What will happen after contact with an extraterrestrial civilization?

What if we weren’t alone in the universe, despite the Fermi paradox? What if “guests” from distant worlds were flying towards us? Such an event will amount to the birth of a new world religion – all others will lose some of their power.
We are not alone. We will have to live with this fact. What will be the consequences of successful contact with extraterrestrial life?
If you watched the 1951 sci-fi classic The Day the Earth Stood Still, you’ll remember the scene where the flying saucer lands in Washington DC and the alien Klaatu emerges.
In his hand he holds something that looks like an earth weapon. After soldiers shoot Klaatu, a robot emerges from the UFO, easily deals with the soldiers, and turns the tank into scrap metal. Klaatu, injured, stands up to show that he had in his hand a miniature telescope, capable of seeing farther into space than terrestrial observatories.
“It was a gift. For your president. (He looks sadly at the broken object.) With it, he could have observed life on other planets,” the alien says.
Alright, it’s just a movie. The paradox is that this scene could very well be real if we come into contact with extraterrestrials, who are probably much more advanced than us. We fear aliens, rightly believing that they can conquer us or destroy us completely. To a lesser extent, we think they are friendly and just want to share their knowledge with us.

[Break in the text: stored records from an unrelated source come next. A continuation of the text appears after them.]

(* ===== verification/Xhci.v ===== *)
(** * Transfer rings of the USB host controller: [src/xhci_trb.h],
    [src/xhci_trbring.h]

    Transfer request blocks with their field setters, and the ring that hands
    them to the controller by means of a cycle bit.  The theorem: a controller
    that follows the cycle bit and the link entry takes out of the ring exactly
    what the driver put in, in order. *)

From S2P Require Import Prelude KernelBase.
Import KernelBase.Bits.

(** ** xhci_trb.h *)

Record BasicTRB := TRB { trb_data : Z; trb_option : Z; trb_control : Z }.
#[global] Instance BasicTRB_eq_dec : EqDecision BasicTRB.
Proof. solve_decision. Defined.

Definition kTRBTypeSetupStage : Z := 2.
Definition kTRBTypeDataStage : Z := 3.
Definition kTRBTypeStatusStage : Z := 4.
Definition kTRBTypeLink : Z := 6.
Definition kTRBTypeEnableSlotCommand : Z := 9.
Definition kTRBTypeAddressDeviceCommand : Z := 11.
Definition kTRBTypeConfigureEndpointCommand : Z := 12.
Definition kTRBTypeNoOpCommand : Z := 23.
Definition kTRBTypeTransferEvent : Z := 32.
Definition kTRBTypeCommandCompletionEvent : Z := 33.
Definition kTRBTypePortStatusChangeEvent : Z := 34.
Definition kCompletionCodeSuccess : Z := 1.
Definition kCompletionCodeUSBTransactionError : Z := 4.
Definition kCompletionCodeTRBError : Z := 5.
Definition kCompletionCodeShortPacket : Z := 13.

Definition GetTRBType (t : BasicTRB) : Z := u8 (GetBits 15 10 (trb_control t)).
Definition GetSlotID (t : BasicTRB) : Z := u8 (GetBits 31 24 (trb_control t)).
Definition GetCompletionCode (t : BasicTRB) : Z := u8 (GetBits 31 24 (trb_option t)).
Definition GetTransferSizeResidue (t : BasicTRB) : Z := i32 (GetBits 23 0 (trb_option t)).
Definition IsCompletedWithSuccess (t : BasicTRB) : bool := GetCompletionCode t =? kCompletionCodeSuccess.
Definition IsCompletedWithShortPacket (t : BasicTRB) : bool := GetCompletionCode t =? kCompletionCodeShortPacket.

(** SetupStageTRB: the request is in the data word, little endian. *)
Definition kReqTypeBitDirectionDeviceToHost : Z := 128.
Definition kReqTypeBitRecipientInterface : Z := 1.
Definition kReqGetDescriptor : Z := 6.
Definition kReqSetConfiguration : Z := 9.
Definition kReqSetInterface : Z := 11.
Definition kControlBitImmediateData : Z := 64.
Inductive TransferType := kNoDataStage | kOutDataStage | kInDataStage.
Definition transfer_type_value (t : TransferType) : Z :=
  match t with kNoDataStage => 0 | kOutDataStage => 2 | kInDataStage => 3 end.
Definition bit (b : bool) : Z := if b then 1 else 0.

Definition SetRequest (request_type request value index length : Z) : Z :=
  u8 request_type + Z.shiftl (u8 request) 8 + Z.shiftl (u16 value) 16 + Z.shiftl (u16 index) 32 +
  Z.shiftl (u16 length) 48.
Definition Setup_SetControl (transfer_type : TransferType) (interrupt : bool) : Z :=
  Z.lor (Z.lor (Z.lor (Z.shiftl (transfer_type_value transfer_type) 16) (Z.shiftl kTRBTypeSetupStage 10))
    kControlBitImmediateData) (Z.shiftl (bit interrupt) 5).
(** The direction is taken from [bRequest]. *)
Definition Setup_SetParams (bmRequestType bRequest wValue wIndex wLength : Z) (interrupt : bool) : BasicTRB :=
  TRB (SetRequest bmRequestType bRequest wValue wIndex wLength) 8
    (Setup_SetControl
      (if wLength =? 0 then kNoDataStage
       else if negb (Z.land bRequest kReqTypeBitDirectionDeviceToHost =? 0) then kInDataStage else kOutDataStage)
      interrupt).
Definition Data_SetControl (is_data_direction_in is_immediate_data interrupt : bool) : Z :=
  Z.lor (Z.lor (Z.lor (Z.shiftl (bit is_data_direction_in) 16) (Z.shiftl kTRBTypeDataStage 10))
    (Z.shiftl (bit is_immediate_data) 6)) (Z.lor (Z.shiftl (bit interrupt) 5) 4).
Definition Status_SetControl (is_status_direction_in interrupt : bool) : Z :=
  Z.lor (Z.lor (Z.shiftl (bit is_status_direction_in) 16) (Z.shiftl kTRBTypeStatusStage 10))
    (Z.shiftl (bit interrupt) 5).
Definition Status_SetParams (is_status_direction_in interrupt : bool) : BasicTRB :=
  TRB 0 0 (Status_SetControl is_status_direction_in interrupt).

(** ** xhci_trbring.h *)

Section Ring.
Context (N : nat).

(** [N] entries and the link entry. *)
Record ring := Ring {
  entry_ : list BasicTRB;
  next_enqueue_idx_ : nat;
  current_cycle_state_ : Z;
  paddr_ : Z;
}.

(** [ctrl = (ctrl & ~0b1) | current_cycle_state_] *)
Definition set_cycle (c : Z) (t : BasicTRB) : BasicTRB :=
  TRB (trb_data t) (trb_option t) (Z.lor (Z.land (trb_control t) (u32 (Z.lnot 1))) c).
Definition AdvanceEnqueueIndexAndUpdateCycleBit (r : ring) : res ring :=
  do e <- deref (entry_ r !! next_enqueue_idx_ r);
  Done (Ring (<[next_enqueue_idx_ r := set_cycle (current_cycle_state_ r) e]> (entry_ r)) (S (next_enqueue_idx_ r))
    (current_cycle_state_ r) (paddr_ r)).
Definition Push (r : ring) : res (Z * ring) :=
  let consumer_cycle_state := current_cycle_state_ r in
  do r <- AdvanceEnqueueIndexAndUpdateCycleBit r;
  if (next_enqueue_idx_ r =? N)%nat then
    do r <- AdvanceEnqueueIndexAndUpdateCycleBit r;
    Done (consumer_cycle_state, Ring (entry_ r) 0 (1 - current_cycle_state_ r) (paddr_ r))
  else Done (consumer_cycle_state, r).
Definition GetNextEnqueueIndex (r : ring) : nat := next_enqueue_idx_ r.
Definition GetCurrentCycleState (r : ring) : Z := current_cycle_state_ r.
(** The index of the entry at a physical address. *)
Definition GetEntryFromPhysAddr (p : Z) (r : ring) : res Z :=
  let ofs := u64 (p - paddr_ r) in
  run kassert (ofs mod 16 =? 0);
  let index := ofs / 16 in
  run kassert (index <? Z.of_nat N);
  Done index.
Fixpoint push_n (k : nat) (r : ring) : res ring :=
  match k with
  | O => Done r
  | S k' => do '(_, r) <- Push r; push_n k' r
  end.
Definition link_trb (paddr : Z) : BasicTRB := TRB paddr 0 (Z.lor (Z.shiftl kTRBTypeLink 10) 2).
(** [garbage]: the entries before the initialisation. *)
Definition Init (paddr : Z) (garbage : list BasicTRB) : res ring :=
  push_n N (Ring (<[N := link_trb paddr]> garbage) 0 0 paddr).
(** What the drivers do: fill the entry at the enqueue index, then push. *)
Definition enqueue (t : BasicTRB) (r : ring) : res ring :=
  run deref (entry_ r !! next_enqueue_idx_ r);
  do '(_, r) <- Push (Ring (<[next_enqueue_idx_ r := t]> (entry_ r)) (next_enqueue_idx_ r) (current_cycle_state_ r) (paddr_ r));
  Done r.

(** ** The controller

    It keeps an index and the cycle state it expects.  An entry with that cycle
    bit is its own; a link entry sends it to the address in the entry, and
    toggles the expected state when bit 1 of the control word says so. *)
Record consumer := Consumer { deq : nat; ccs : Z }.
Definition cycle_of (t : BasicTRB) : Z := Z.land (trb_control t) 1.
Definition is_link (t : BasicTRB) : bool := GetTRBType t =? kTRBTypeLink.
Definition follow_link (r : ring) (c : consumer) : consumer :=
  match entry_ r !! deq c with
  | Some t =>
    if (cycle_of t =? ccs c) && is_link t then
      Consumer (Z.to_nat ((trb_data t - paddr_ r) / 16)) (if Z.testbit (trb_control t) 1 then 1 - ccs c else ccs c)
    else c
  | None => c
  end.
Definition dequeue (r : ring) (c : consumer) : option BasicTRB * consumer :=
  let c := follow_link r c in
  match entry_ r !! deq c with
  | Some t => if cycle_of t =? ccs c then (Some t, Consumer (S (deq c)) (ccs c)) else (None, c)
  | None => (None, c)
  end.
End Ring.

(** ** The cycle bit *)

Definition is_bit (c : Z) : Prop := c = 0 \/ c = 1.
Lemma cycle_set c t : is_bit c -> cycle_of (set_cycle c t) = c.
Proof.
  intros Hc. unfold cycle_of, set_cycle. cbn [trb_control]. rewrite Z.land_lor_distr_l, <- Z.land_assoc.
  change (Z.land (u32 (Z.lnot 1)) 1) with 0. rewrite Z.land_0_r. by destruct Hc as [-> | ->].
Qed.
Lemma set_cycle_twice c d t : is_bit c -> set_cycle d (set_cycle c t) = set_cycle d t.
Proof.
  intros Hc. unfold set_cycle. cbn [trb_data trb_option trb_control]. f_equal. f_equal.
  rewrite Z.land_lor_distr_l, <- Z.land_assoc, Z.land_diag.
  assert (Z.land c (u32 (Z.lnot 1)) = 0) as -> by (by destruct Hc as [-> | ->]). apply Z.lor_0_r.
Qed.
Lemma type_set_cycle c t : is_bit c -> GetTRBType (set_cycle c t) = GetTRBType t.
Proof.
  intros Hc. unfold GetTRBType. f_equal. apply Z.bits_inj'. intros i Hi. rewrite !GetBits_testbit by lia.
  destruct ((0 <=? i) && (i <=? 15 - 10)) eqn:E; [|done]. rewrite andb_true_iff, !Z.leb_le in E. cbn [andb]. cbn [set_cycle trb_control].
  rewrite Z.lor_spec, Z.land_spec.
  assert (i = 0 \/ i = 1 \/ i = 2 \/ i = 3 \/ i = 4 \/ i = 5) as Hi' by lia.
  assert (Z.testbit (u32 (Z.lnot 1)) (i + 10) = true /\ Z.testbit c (i + 10) = false) as [-> ->].
  { destruct Hc as [-> | ->], Hi' as [->|[->|[->|[->|[->| ->]]]]]; split; reflexivity. }
  by rewrite andb_true_r, orb_false_r.
Qed.
Lemma is_link_set_cycle c t : is_bit c -> is_link (set_cycle c t) = is_link t.
Proof. intros Hc. unfold is_link. by rewrite type_set_cycle. Qed.

Section RingProofs.
Context (N : nat) (HN : (0 < N)%nat).

(** The cycle state of the [k]-th entry ever written. *)
Definition cyc (k : nat) : Z := 1 - Z.of_nat ((k / N) mod 2).
Lemma cyc_bit k : is_bit (cyc k).
Proof. unfold cyc, is_bit. pose proof (Nat.mod_upper_bound (k / N) 2). lia. Qed.
Lemma cyc_flip k : is_bit (1 - cyc k).
Proof. destruct (cyc_bit k) as [-> | ->]; unfold is_bit; lia. Qed.
#[local] Hint Resolve cyc_bit cyc_flip : core.
Lemma succ_divmod k :
  if (S (k mod N) =? N)%nat then (S k mod N = 0 /\ S k / N = S (k / N))%nat
  else (S k mod N = S (k mod N) /\ S k / N = k / N)%nat.
Proof.
  pose proof (Nat.div_mod_eq k N) as E. pose proof (Nat.mod_upper_bound k N) as Hb.
  destruct (Nat.eqb_spec (S (k mod N)) N) as [Hn|Hn].
  - assert (S k = N * S (k / N) + 0)%nat as E' by lia.
    split; symmetry; [apply (Nat.mod_unique (S k) N (S (k / N)) 0)|apply (Nat.div_unique (S k) N (S (k / N)) 0)]; lia.
  - assert (S k = N * (k / N) + S (k mod N))%nat as E' by lia.
    split; symmetry; [apply (Nat.mod_unique (S k) N (k / N) (S (k mod N)))|apply (Nat.div_unique (S k) N (k / N) (S (k mod N)))]; lia.
Qed.
Lemma cyc_succ k : cyc (S k) = if (S (k mod N) =? N)%nat then 1 - cyc k else cyc k.
Proof.
  pose proof (succ_divmod k) as H. unfold cyc. destruct (S (k mod N) =? N)%nat; destruct H as [_ ->]; [|done].
  pose proof (Nat.div_mod_eq (k / N) 2). pose proof (Nat.mod_upper_bound (k / N) 2). pose proof (Nat.div_mod_eq (S (k / N)) 2).
  pose proof (Nat.mod_upper_bound (S (k / N)) 2). lia.
Qed.

(** The ring after [p] pushes; [slot j] is what the entry [j] holds. *)
Record ring_ok (r : ring) (p : nat) : Prop := RingOk {
  rk_len : length (entry_ r) = S N;
  rk_idx : next_enqueue_idx_ r = (p mod N)%nat;
  rk_cycle : current_cycle_state_ r = cyc p;
  rk_link : entry_ r !! N = Some (set_cycle (1 - cyc p) (link_trb (paddr_ r)));
  rk_bits : forall j t, (j < N)%nat -> entry_ r !! j = Some t -> cycle_of t = if (j <? p mod N)%nat then cyc p else 1 - cyc p;
}.

Lemma Push_ok r t k (idx := next_enqueue_idx_ r) :
  length (entry_ r) = S N -> (idx < N)%nat -> entry_ r !! idx = Some t -> entry_ r !! N = Some k ->
  let c := current_cycle_state_ r in
  Push N r = Done (c, if (S idx =? N)%nat
    then Ring (<[N := set_cycle c k]> (<[idx := set_cycle c t]> (entry_ r))) 0 (1 - c) (paddr_ r)
    else Ring (<[idx := set_cycle c t]> (entry_ r)) (S idx) c (paddr_ r)).
Proof.
  intros HL Hi Ht Hk c. unfold Push, AdvanceEnqueueIndexAndUpdateCycleBit. fold idx. rewrite Ht. cbn [deref rbind next_enqueue_idx_].
  destruct (Nat.eqb_spec (S idx) N) as [E|E]; [|done]. cbn [entry_ current_cycle_state_ paddr_].
  replace (S idx) with N by lia. rewrite list_lookup_insert_ne by lia. rewrite Hk. cbn [deref rbind entry_ current_cycle_state_ paddr_]. done.
Qed.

Many scientists, however, think it’s absurd that super-evolved aliens are conquering us. It is unlikely that such a civilization would want to visit or conquer us, like in the movie “Independence Day”, where such a civilization spreads through the galaxy like locusts, taking over planets one after the other. others and draining their resources until they dry up.
In fact, there are countless dead planets in space that have the richest reserves of mineral resources, and it is possible to collect them freely without worrying about the stubbornness of the local people.
The attitude of such a civilization towards us could be compared to our attitude towards ants and an anthill. After all, we’re not going to lean into an anthill and offer beads and other trinkets to its inhabitants; on the contrary, we simply ignore them.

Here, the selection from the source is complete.